Image Enhancement in the Spatial Domain
The principle objective of enhancement is to
process an image so that the result is more suitable than the original image
for a specific application. Enhancement techniques are very much problem
oriented. Image enhancement falls into two broad categories; spatial domain
methods and frequency domain methods. The term spatial domain refers to the
image plane itself, approaches in this category are based on direct
manipulation of pixels in an image. Frequency domain processing techniques are
based on modifying the Fourier transform of an image. There is no general
theory of image enhancement. When an image is processed for visual
interpretation, the viewer is the ultimate judge of how well a particular
method works.
Spatial domain methods are procedures that operate
directly on pixels composing an image.
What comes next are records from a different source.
(** Reference: the packets are handed to sctplib one by one, in their order,
    until one is refused; the number of packets taken and the state of sctplib. *)
Fixpoint transmit_all (i : Z) (packets : list PreEstablishmentPacket) (ready : bool) (w : W)
  : option (nat * W) :=
  match packets with
  | [] => Some (0%nat, w)
  | k :: packets =>
      match attempt i (packet_args k) ready w with
      | Some (r, ready, w) =>
          if bool_decide (r = 0) then
            (fun '(n, w) => (S n, w)) <$> transmit_all i packets ready w
          else Some (0%nat, w)
      | None => None
      end
  end.

Definition sendable (k : PreEstablishmentPacket) : Prop := Z.of_nat (length (p_Data k)) < 2 ^ 31.

Lemma send_result_all sa r : Z.of_nat (length (sa_buffer sa)) < 2 ^ 31 ->
  bool_decide (send_result sa r = Z.of_nat (length (sa_buffer sa))) = bool_decide (r = 0).
Proof.
  intros Hl. unfold send_result. destruct (decide (r = 0)) as [->|Hr].
  - rewrite !(bool_decide_true (0 = 0)) by done. rewrite s32_small by lia. by apply bool_decide_true.
  - rewrite !(bool_decide_false (r = 0)) by done. apply bool_decide_false.
    unfold EINVAL, ENOBUFS, EIO. repeat case_match; lia.
Qed.

(** The state of the condition. *)
Definition condition_is (y : Sys) (c : cid) (ready : bool) : Prop :=
  exists d, Condition.conds (conditions y) !! c = Some d /\ Condition.Fired d = ready.
(** The same objects, and the condition in this state. *)
Record after (c : cid) (ready : bool) (w : W) (y y' : Sys) : Prop := {
  after_sockets : sockets y' = sockets y;
  after_assocs : assocs y' = assocs y;
  after_world : world y' = w;
  after_condition : condition_is y' c ready }.

Lemma usable_after y y' p i a s o c ready w :
  after c ready w y y' -> usable y p i a s o -> usable y' p i a s o.
Proof. intros [E1 E2 _ _] [H1 H2 H3 H4]. split; rewrite ?E1, ?E2; done. Qed.

Lemma send_loop_attempt l y i sa c ready :
  level_ok l -> condition_is y c ready ->
  match attempt i sa ready (world y) with
  | Some (r, ready', w) =>
      exists y', runs l (send_loop sa i c None (send_fuel []) []) y r l y' /\ after c ready' w y y'
  | None => stops WouldBlock l (send_loop sa i c None (send_fuel []) []) y
  end.
Proof.
  intros Hl (d & Hc & Hd). unfold attempt, send_fuel. cbn [length Nat.mul Nat.add].
  destruct (transmit i sa (world y)) as [r w] eqn:Et.
  assert (Et1 : (transmit i sa (world y)).1 = r /\ (transmit i sa (world y)).2 = w) by (by rewrite Et).
  destruct Et1 as [Er Ew].
  destruct (bool_decide (r = SCTP_QUEUE_EXCEEDED) && negb (has_flag (sa_flags sa) MSG_DONTWAIT)) eqn:Hw;
    cycle 1.
  { exists (set_world w y). split; [|split; try done; by exists d]. rewrite <- Er, <- Ew.
    apply runs_send_once; [done|lia|]. rewrite Er. apply andb_false_iff in Hw as [Hw|Hw].
    - left. by apply bool_decide_eq_false in Hw.
    - right. by apply negb_false_iff in Hw. }
  set (y1 := set_world w y).
  assert (Hfirst : forall fuel,
    (forall sched r' y', runs l (let* sched := (if Condition.Fired d then ret sched
        else match sched with [] => stop WouldBlock | others :: sched => others ;; fired c ;; ret sched end) in
      lock ;; unlock ;; send_loop sa i c None fuel sched) (clear_fired c y1) r' l y' ->
      runs l (send_loop sa i c None (S fuel) sched) y r' l y')
    /\ (forall f sched, stops f l (let* sched := (if Condition.Fired d then ret sched
        else match sched with [] => stop WouldBlock | others :: sched => others ;; fired c ;; ret sched end) in
      lock ;; unlock ;; send_loop sa i c None fuel sched) (clear_fired c y1) ->
      stops f l (send_loop sa i c None (S fuel) sched) y)).
  { intros fuel. split; intros; cbn [send_loop].
    - rstep. rstep. rstep. rstep. fold (transmit i sa (world y)). rewrite Er, Hw, Ew. fold y1.
      rstep. eapply runs_bind; [by apply runs_fired|]. done.
    - sstep. sstep. sstep. sstep. fold (transmit i sa (world y)). rewrite Er, Hw, Ew. fold y1.
      sstep. eapply stops_then; [by apply runs_fired|]. done. }
  rewrite Hd in Hfirst. destruct ready; cycle 1.
  { apply Hfirst. apply stops_first, stops_stop. }
  destruct (transmit i sa w) as [r2 w2] eqn:Et2.
  assert (Et3 : (transmit i sa w).1 = r2 /\ (transmit i sa w).2 = w2) by (by rewrite Et2).
  destruct Et3 as [Er2 Ew2].
  set (y2 := clear_fired c y1).
  assert (Hw2 : world y2 = w) by apply world_clear.
  assert (Hc2 : Condition.conds (conditions y2) !! c
    = Some {| Condition.Fired := false; Condition.ParentSet := Condition.ParentSet d |}).
  { unfold y2, clear_fired. change (conditions y1) with (conditions y). rewrite Hc. simpl.
    apply lookup_insert_eq. }
  destruct (bool_decide_reflect (r2 = SCTP_QUEUE_EXCEEDED)) as [H2|H2].
  - apply Hfirst. fold y2. sstep. sstep. sstep. cbn [send_loop]. sstep. sstep. sstep. sstep.
    fold (transmit i sa (world y2)). rewrite Hw2, Er2, H2. apply andb_true_iff in Hw as [_ Hw].
    rewrite bool_decide_true, Hw by done. cbn [andb].
    sstep. eapply stops_then; [by apply runs_fired|]. cbv beta. cbn [Condition.Fired].
    apply stops_first, stops_stop.
  - exists (set_world w2 y2). split.
    + apply Hfirst. fold y2. rstep. rstep. rstep. rewrite <- Er2, <- Ew2, <- Hw2.
      apply runs_send_once; [done|lia|]. left. by rewrite Hw2, Er2.
    + split; [by apply (sockets_clear c y1)|by apply (assocs_clear c y1)|done|]. by eexists.
Qed.

(** The send of one packet. *)
Lemma send_packet l y p i a s o k ready :
  level_ok l -> usable y p i a s o -> identity_of o p i -> condition_is y (a, ReadyForTransmit) ready ->
  let send := assoc_sendTo a (Some (p_Data k)) (p_Flags k) (p_StreamID k) (p_ProtoID k)
                (p_TimeToLive k) false None [] in
  match attempt i (packet_args k) ready (world y) with
  | Some (r, ready', w) => exists y', runs l send y (send_result (packet_args k) r) l
      (put_sock p (set_s_WriteReady (bool_decide (r <> SCTP_QUEUE_EXCEEDED)) s) y')
      /\ after (a, ReadyForTransmit) ready' w y y'
  | None => stops WouldBlock l send y
  end.
Proof.
  intros Hl Hu (Hp & Hi & Hup) Hc. cbv zeta. pose proof (us_assoc _ _ _ _ _ _ Hu) as Ho.
  pose proof (send_loop_attempt l y i (packet_args k) (a, ReadyForTransmit) ready Hl Hc) as Hloop.
  destruct (attempt i (packet_args k) ready (world y)) as [[[r ready'] w]|].
  - destruct Hloop as (y' & Hrun & Haf). exists y'. split; [|done].
    pose proof (usable_after _ _ _ _ _ _ _ _ _ _ Haf Hu) as Hu'.
    unfold assoc_sendTo. rstep. rewrite Hup. cbn [negb default]. rewrite Hp, Hi. unfold internalSend.
    eapply runs_bind; [by eapply runs_getErrorCode_usable|]. cbv beta.
    rewrite bool_decide_false by lia. eapply runs_bind; [exact Hrun|]. cbv beta.
    destruct Hu'. rsteps.
  - unfold assoc_sendTo. sstep. rewrite Hup. cbn [negb default]. rewrite Hp, Hi. unfold internalSend.
    eapply stops_then; [by eapply runs_getErrorCode_usable|]. cbv beta.
    rewrite bool_decide_false by lia. by apply stops_first.
Qed.

(** The queue of the association after [n] packets have been taken off. *)
Definition with_packets (packets : list PreEstablishmentPacket) (o : SCTPAssociation)
  : SCTPAssociation := set_a_PreEstablishment packets o.
Lemma with_packets_same o : with_packets (a_PreEstablishment o) o = o.
Proof. by destruct o. Qed.

Lemma send_packets_all l p i a packets : forall y s o ready fuel,
  level_ok l -> usable y p i a s o -> identity_of o p i -> a_PreEstablishment o = packets ->
  condition_is y (a, ReadyForTransmit) ready ->
  Forall sendable packets -> (length packets <= fuel)%nat ->
  match transmit_all i packets ready (world y) with
  | Some (n, w) => exists y' s',
      runs l (send_packets a fuel) y (bool_decide (n = length packets)) l y'
      /\ world y' = w /\ usable y' p i a s' (with_packets (drop n packets) o)
  | None => stops WouldBlock l (send_packets a fuel) y
  end.
Proof.
  induction packets as [|k packets IH]; intros y s o ready fuel Hl Hu Hid Hq Hc Hsend Hfuel;
    pose proof (us_assoc _ _ _ _ _ _ Hu) as Ho.
  - exists y, s. rewrite drop_0, <- Hq, with_packets_same. split; [|done].
    destruct fuel; cbn [send_packets]; rstep; rewrite Hq; rsteps.
  - destruct fuel as [|fuel]; [simpl in Hfuel; lia|].
    inversion Hsend as [|? ? Hk Hks]; subst.
    pose proof (send_packet l y p i a s o k ready Hl Hu Hid Hc) as Hpacket. cbn [transmit_all].
    destruct (attempt i (packet_args k) ready (world y)) as [[[r ready'] w]|]; cycle 1.
    { cbn [send_packets]. sstep. rewrite Hq. by apply stops_first. }
    destruct Hpacket as (y1 & Hrun & Haf).
    pose proof (usable_after _ _ _ _ _ _ _ _ _ _ Haf Hu) as Hu1. destruct Haf as [_ _ Hw1 Hc1].
    set (s1 := set_s_WriteReady _ s) in Hrun. set (y2 := put_sock p s1 y1) in Hrun.
    assert (Hu2 : usable y2 p i a s1 o)
      by (destruct Hu1 as [H1 H2 H3 H4]; split; [apply lookup_put_sock|exact H2|exact H3|exact H4]).
    assert (Hres : bool_decide (send_result (packet_args k) r = Z.of_nat (length (p_Data k)))
                   = bool_decide (r = 0)) by (by apply (send_result_all (packet_args k))).
    destruct (bool_decide_reflect (r = 0)) as [Hr|Hr]; cycle 1.
    { exists y2, s1. rewrite drop_0, <- Hq, with_packets_same. split; [|done].
      cbn [send_packets]. rstep. rewrite Hq. eapply runs_bind; [exact Hrun|]. cbv beta.
      rewrite Hres. apply runs_ret. }
    set (o2 := with_packets packets o).
    assert (Hu3 : usable (put_assoc a o2 y2) p i a s1 o2)
      by (destruct Hu2 as [H1 H2 H3 H4]; split; [exact H1|exact H2|apply lookup_put_assoc|exact H4]).
    pose proof (IH (put_assoc a o2 y2) s1 o2 ready' fuel Hl Hu3 Hid eq_refl Hc1 Hks
      ltac:(simpl in Hfuel; lia)) as Hrest.
    change (world (put_assoc a o2 y2)) with (world y1) in Hrest. rewrite Hw1 in Hrest.
    destruct (transmit_all i packets ready' w) as [[n w']|]; simpl.
    + destruct Hrest as (y' & s' & Hrest & Hw' & Hu'). exists y', s'.
      split; [|split; [done|by destruct o]].
      cbn [send_packets]. rstep. rewrite Hq. eapply runs_bind; [exact Hrun|]. cbv beta.
      rewrite Hres. eapply runs_bind; [eapply runs_upd_assoc, us_assoc; exact Hu2|]. cbv beta. rewrite Hq.
      eapply runs_eq; [exact Hrest| |done|done]. apply bool_decide_ext. simpl. lia.
    + cbn [send_packets]. sstep. rewrite Hq. eapply stops_then; [exact Hrun|]. cbv beta.
      rewrite Hres. eapply stops_then; [eapply runs_upd_assoc, us_assoc; exact Hu2|]. cbv beta.
      rewrite Hq. exact Hrest.
Qed.

End Sending.

(** ** Witnesses *)

Definition demo_message (flags : Z) : SendArgs :=
  {| sa_buffer := [1; 2; 3]; sa_flags := flags; sa_streamID := 0; sa_protoID := 0;
     sa_timeToLive := 0 |}.

Lemma demo_up_usable : usable demo_up 0 5 1 demo_up_socket demo_up_assoc.
Proof. split; reflexivity. Qed.

Lemma internal_send_result_witness :
  level_ok 0 /\ (transmit 5 (demo_message 0) (world demo_up)).1 = 0
  /\ exists y', runs 0 (internalSend 0 (demo_message 0) 5 (1%nat, ReadyForTransmit) None [])
                  demo_up 3 0 y'.
Proof.
  assert (Hl : level_ok 0) by (split; lia).
  assert (Hr : (transmit 5 (demo_message 0) (world demo_up)).1 = 0) by (vm_compute; reflexivity).
  split; [exact Hl|]. split; [exact Hr|].
  destruct (internal_send_result 0 demo_up 0 5 1 demo_up_socket demo_up_assoc (demo_message 0)
              (1%nat, ReadyForTransmit) [] Hl eq_refl eq_refl eq_refl) as [_ Hrun].
  eexists. eapply runs_eq; [apply Hrun; [reflexivity|left; rewrite Hr; vm_compute; discriminate]
    | rewrite Hr; vm_compute; reflexivity | reflexivity | reflexivity].
Defined.

(** sctplib's queue is full, and then has room again. *)
Definition with_capacity (n : nat) (y : @Sys demo) : @Sys demo :=
  set_world ({|
    w_clock := w_clock (world y); w_instance := w_instance (world y);
    w_status := w_status (world y); w_path := w_path (world y); w_data := w_data (world y);
    w_sent := w_sent (world y); w_capacity := n; w_unregistered := w_unregistered (world y);
    w_next := w_next (world y) |} : @W demo) y.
Spatial domain processes will be denoted
by the expression;
g(x,y) = T [ f(x,y) ] --> (1)
Where g(x,y)
is the output image, f(x,y) is the
input image and T is an operator on f, defined over some neighborhood of f(x ,y ). In addition T can operate on set
of images.
The principle approach in defining a neighborhood
about a point (x,y) is to use a square or rectangular sub image area centered
at (x,y) as shown in figure 3.1.
Figure 3.1 – A 3*3
neighborhood about a point (x,y) in an image.
The center of the sub image is moved from pixel to
pixel starting, say, at the top left corner. The operator T is applied at each
location (x,y) to yield the output, g, at that location. The process utilizes
only the pixels in the area of the image spanned by the neighborhood.
The simplest form of T is when the neighborhood is
of size 1 * 1. In this case, g depends only on the value of f at (x,y), and T
becomes a gray-level transformation function of the form;
s = T ( r ) --> (2) where r = f (x,y ) and S = g(x,y)
Figure 3.2 – Gray level
transformation functions for contrast enhancement
For example, if T(r) has the form shown in figure
3.2 (A), the effect of this transformation would be to produce an image of
highest contrast than the original by darkening the levels below m and
brightening the levels above m. This technique is known as contrast stretching.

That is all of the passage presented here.